Portable AI Device Used to Gather Health Data for Predicting Pandemics

The device, named FluSense, can detect coughing and crowd size in real-time. Data collected can be analyzed for the monitoring of flu-like illnesses and flu trends. 

Coughing could help health experts better understand the distribution and transmission of respiratory outbreaks in crowds. That is according to the University of Massachusetts Amherst (UMass Amherst) researchers who have created an artificial intelligence (AI) flu monitoring device called FluSense. 

The UMass Amherst researchers say that their new edge computing platform could be used in healthcare settings like hospitals and waiting rooms, in addition to larger public spaces, to increase the number of health surveillance tools at the disposal of health experts. It could also be used to help forecast seasonal flu and other respiratory outbreaks, news that some will undoubtedly find most bittersweet amidst the current COVID-19 pandemic. 

The device makes use of a microphone array, thermal camera, and neural computing engine on the edge to passively monitor and characterize speech and coughing sounds alongside changes in crowd density. Despite being equipped with a microphone and camera, no personal information is recorded or stored. 

 

Creating the Device

Before building the device, the researchers had to develop a lab-based cough model. They then trained a deep neural network classifier to draw bounding boxes on thermal images representing people. “Our main goal was to build predictive models at the population level, not the individual level,” professor Tauhidur Rahman said.

When they had a working device, the researchers focused on four waiting rooms at UMass Amherst’s health services clinic by deploying the FluSense device in them. Between December 2018 and July 2019, the researchers collected and studied over 350,000 thermal images and 21 million non-speech audio clips. 

 

The components found in the FluSense device. Image credit: UMass Amherst

 

Using data collected during this time, FluSense was able to predict illness rates with a high rate of accuracy. The researchers noted that captured data “strongly” correlated with campus testing results for influenza and other respiratory diseases, with a Pearson correlation coefficient of 0.95. This demonstrates the value to be found in combining AI with edge computing to enable the gathering and analysis of data right at the source. 

 

Predicting Population-Based Outbreaks

It is important to note that FluSense is not designed to identify when individuals are or may be ill. Instead, it is designed to study and predict population-based outbreaks and transmission. In this way, it could be used to help public health authorities and city administrators identify when an outbreak is or could be on the horizon, and where. 
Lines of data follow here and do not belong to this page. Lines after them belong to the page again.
Definition consistent (log : list UserEvent) c : Prop :=
  Inv (approved_since log) (fun id => SwitchedOn id ∈ log) c.
Lemma consistent_more log events c : (forall id, Withdrawn id ∉ events) -> consistent log c -> consistent (log ++ events) c.
Proof.
  intros He. apply inv_mono.
  - intros id dg H. by apply approved_since_more.
  - intros id H. apply elem_of_app. by left.
Qed.
Lemma consistent_withdrawn log (ok : bool) id c :
  Inv (left_over (approved_since log) ok id) (fun id => SwitchedOn id ∈ log) c ->
  consistent (log ++ (if ok then [Withdrawn id] else [])) c.
Proof.
  destruct ok; [|rewrite app_nil_r]; apply inv_mono.
  - intros id' dg [H Hne]. apply approved_since_more; [|done]. intros E%list_elem_of_singleton. injection E. by apply Hne.
  - intros id' H. apply elem_of_app. by left.
  - by intros id' dg [H _].
  - done.
Qed.
Lemma settled_mono w (J J' : Core -> Prop) a d : (forall c, J c -> J' c) -> settled w J a d -> settled w J' a d.
Proof. intros H []. split; [by apply H|done]. Qed.
Lemma settles_stimulus w stimulus log d :
  consistent log (core d) -> settled w (consistent (log ++ decided w d stimulus)) (apply_stimulus w stimulus) d.
Proof using record_round_trip state_round_trip.
  intros I.
  assert (Hkeep : forall a, keeps w a -> settled w (consistent (log ++ [])) a d).
  { intros a Ha. eapply settles_kept; [exact Ha|]. by rewrite app_nil_r. }
  assert (Hsame : forall a, settles w (consistent log) (consistent log) a -> settled w (consistent (log ++ [])) a d).
  { intros a Ha. rewrite app_nil_r. by apply Ha. }
  assert (Hone : forall event, (forall id, event <> Withdrawn id) -> consistent (log ++ [event]) (core d)).
  { intros event He. apply consistent_more; [|done]. intros id E%list_elem_of_singleton. by apply (He id). }
  destruct stimulus as [request removed|job|call|m| |]; cbn [apply_stimulus decided].
  - destruct request as [|id on|id|id key value|id theme|path|path|id path|id digest|id|id|role id]; cbn [decided].
    + apply Hkeep, keeps_publish.
    + destruct on.
      * apply settles_switch; [|by apply Hone]. intros _. apply elem_of_app. right. by left.
      * by apply Hsame, settles_switch.
    + apply Hkeep, keeps_restart.
    + apply Hsame, settles_setting.
    + apply Hkeep, keeps_open.
    + by apply Hkeep, keeps_out.
    + apply Hkeep, keeps_install.
    + apply Hkeep, keeps_install.
    + apply settles_approve; [apply approved_since_now|by apply Hone].
    + eapply settled_mono; [intros c; apply consistent_withdrawn|]. by apply (settles_revoke _ _ w d).
    + eapply settled_mono; [intros c; apply consistent_withdrawn|]. by apply (settles_uninstall _ _ w d).
    + apply Hsame, settles_prefer.
  - apply Hsame, settles_job.
  - apply Hkeep, keeps_call.
  - apply Hkeep, keeps_mounted.
  - apply Hkeep, keeps_start_plugins.
  - rewrite app_nil_r. split; [|constructor]. by eapply inv_new_registry.
Qed.
Lemma reachable_consistent log d : reachable log d -> consistent log (core d).
Proof using record_round_trip state_round_trip.
  induction 1 as [w|w stimulus log d _ IH].
  - eapply inv_mono; [| |apply (inv_first w)]; by intros.
  - by apply (settles_stimulus w stimulus).
Qed.

(** C25: the daemon starts a plugin only with the user's consent.  Whatever happens
    to a daemon that began without files (requests, installations and updates that
    succeed or fail, notes of plugin processes, failed writes, restarts over the
    files left behind, packages changed on disk), every command that starts a plugin
    names the executable, the arguments and the capabilities of a plugin that was
    discovered, and that plugin is one of the distribution, which is built in, or
    the user had switched it on and had approved the digest that its package has on
    disk at that moment, without a successful withdrawal or removal since; and the
    command carries that digest and the manifest, for the supervisor to check. *)
Theorem plugins_start_by_consent w stimulus log d command id spec :
  reachable log d -> Send command ∈ (apply_stimulus w stimulus d).2 -> starts (Send command) = Some (id, spec) ->
  let after := (apply_stimulus w stimulus d).1 in
  let log' := log ++ decided w d stimulus in
  exists p, p ∈ plugins (registry after) /\ mf_id (found_manifest p) = id
    /\ executable spec = found_executable p /\ args spec = argv (found_manifest p)
    /\ Supervisor.approved spec = mf_capabilities (found_manifest p)
    /\ (p ∈ PluginDiscovery.bundled (daemon_directory current_exe)
        \/ SwitchedOn id ∈ log'
          /\ integrity spec = Some {| manifest := found_manifest p; manifest_path := manifest_path_of p |}
          /\ (exists names, package_digest w (found_manifest p) (manifest_path_of p) (found_executable p) = Ok (digest spec, names))
          /\ approved_since log' id (digest spec)).
Proof using record_round_trip state_round_trip.
  intros Hr%reachable_consistent Hin Hs after log'. destruct (settles_stimulus w stimulus log d Hr) as [I Ho].
  rewrite Forall_forall in Ho. specialize (Ho _ Hin). unfold out_ok in Ho. rewrite Hs in Ho.
  destruct Ho as (p & Hp & Hid & He & Ha & Hc & H). exists p. split; [done|]. split; [done|]. split; [done|]. split; [done|].
  split; [done|]. unfold is_bundled in H. case_bool_decide; [left; by apply (inv_plugins _ _ _ I)|right].
  destruct H as (Hon & Hi & Hd & Happ). split; [by apply (inv_enabled _ _ _ I)|]. split; [done|]. split; [done|].
  by apply (inv_trust _ _ _ I).
Qed.
End consent.

(** ** An example

    A manifest in the user's directory; the user switches the plugin on and approves
    its digest, the daemon restarts and starts the plugin from the saved files. *)

Module DropInPlugin.
Definition clip : PluginManifest := {|
  mf_manifest_version := 1; mf_protocol_version := 1; mf_id := str "clip"; mf_name := str "Clipboard"; mf_executable := str "clip";
  mf_args := [str "--daemon"]; mf_description := []; mf_version := str "1.0"; mf_author := []; mf_homepage := None;
  mf_source := None; mf_update_url := None; mf_license := None; mf_bundled := false; mf_on_demand := false;
  mf_owns_settings := false;
  mf_capabilities := {| clipboard_read := true; paste := true; can_cancel := true; requires_live_mount := false;
                        pointer_events := false; mime_types := [URI_LIST_MIME; GNOME_COPIED_FILES_MIME] |};
  mf_settings := []; mf_handshake_ids := []; mf_resources := [] |}.
(** The only text that is JSON *)
#[export] Instance one_manifest : ManifestJson := {
  JsonValue := unit;
  json_from_str text := if bool_decide (text = str "clip") then Ok tt else Err (str "not JSON");
  get_u64 _ _ := Some 1;
  get_str _ _ := None;
  manifest_from_value _ := Ok clip;
  setting_to_json setting := decl_key setting;
}.
#[export] Instance no_descriptors : Descriptors := fun _ => [].
Definition coded {A} `{Countable A} (a : A) : rstring := [Zpos (encode a)].
Definition decoded {A} `{Countable A} (text : rstring) : option A := match text with [Zpos p] => decode p | _ => None end.
Lemma decoded_coded {A} `{Countable A} (a : A) : decoded (coded a) = Some a.
Proof. apply decode_encode. Qed.
#[export] Instance coded_trust : TrustJson := {
  record_to_json r := coded (approved_digests r, preferred_ids r);
  record_from_json text :=
    (fun '(approved, preferred) => {| approved_digests := approved; preferred_ids := preferred |}) <$> decoded text;
}.
#[export] Instance coded_state : StateJson := {
  state_to_json s := coded (saved_disabled s, saved_enabled s, saved_values s);
  state_from_json text :=
    (fun '(off, on, values) => {| saved_disabled := off; saved_enabled := on; saved_values := values |}) <$> decoded text;
}.
Lemma record_coded r : record_from_json (record_to_json r) = Some r.
Proof. unfold record_from_json, record_to_json, coded_trust. rewrite decoded_coded. by destruct r. Qed.
Lemma state_coded s : state_from_json (state_to_json s) = Some s.
Proof. unfold state_from_json, state_to_json, coded_state. rewrite decoded_coded. by destruct s. Qed.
FluSense could also be used to help support current influenza prediction efforts such as the FluSight Network—a consortium of flu forecasting teams. Rahman went on to add, “I thought if we could capture coughing or sneezing sounds from public spaces where a lot of people naturally congregate, we could utilize this information as a new source of data for predicting epidemiologic trends,” 

The next step for FluSense is for it to be tested in other public areas and geographic locations, “…we want to validate it beyond this specific hospital setting and show that we can generalize across locations,” said professor Andrew Lover. 

 

A Much-Needed Technology

FluSense demonstrates that machine learning can benefit and expedite flu forecasting and prediction. If introduced at a more mainstream level, epidemiologists and other health experts could access critical data and gain a better understanding of how a virus spreads and identify external influences, vulnerable demographics, virality rate, and more.

It could also help medical experts, governments, and even industry prepare for flu outbreaks more effectively by helping identify whether there is a need for travel restrictions, social distancing or medical supplies.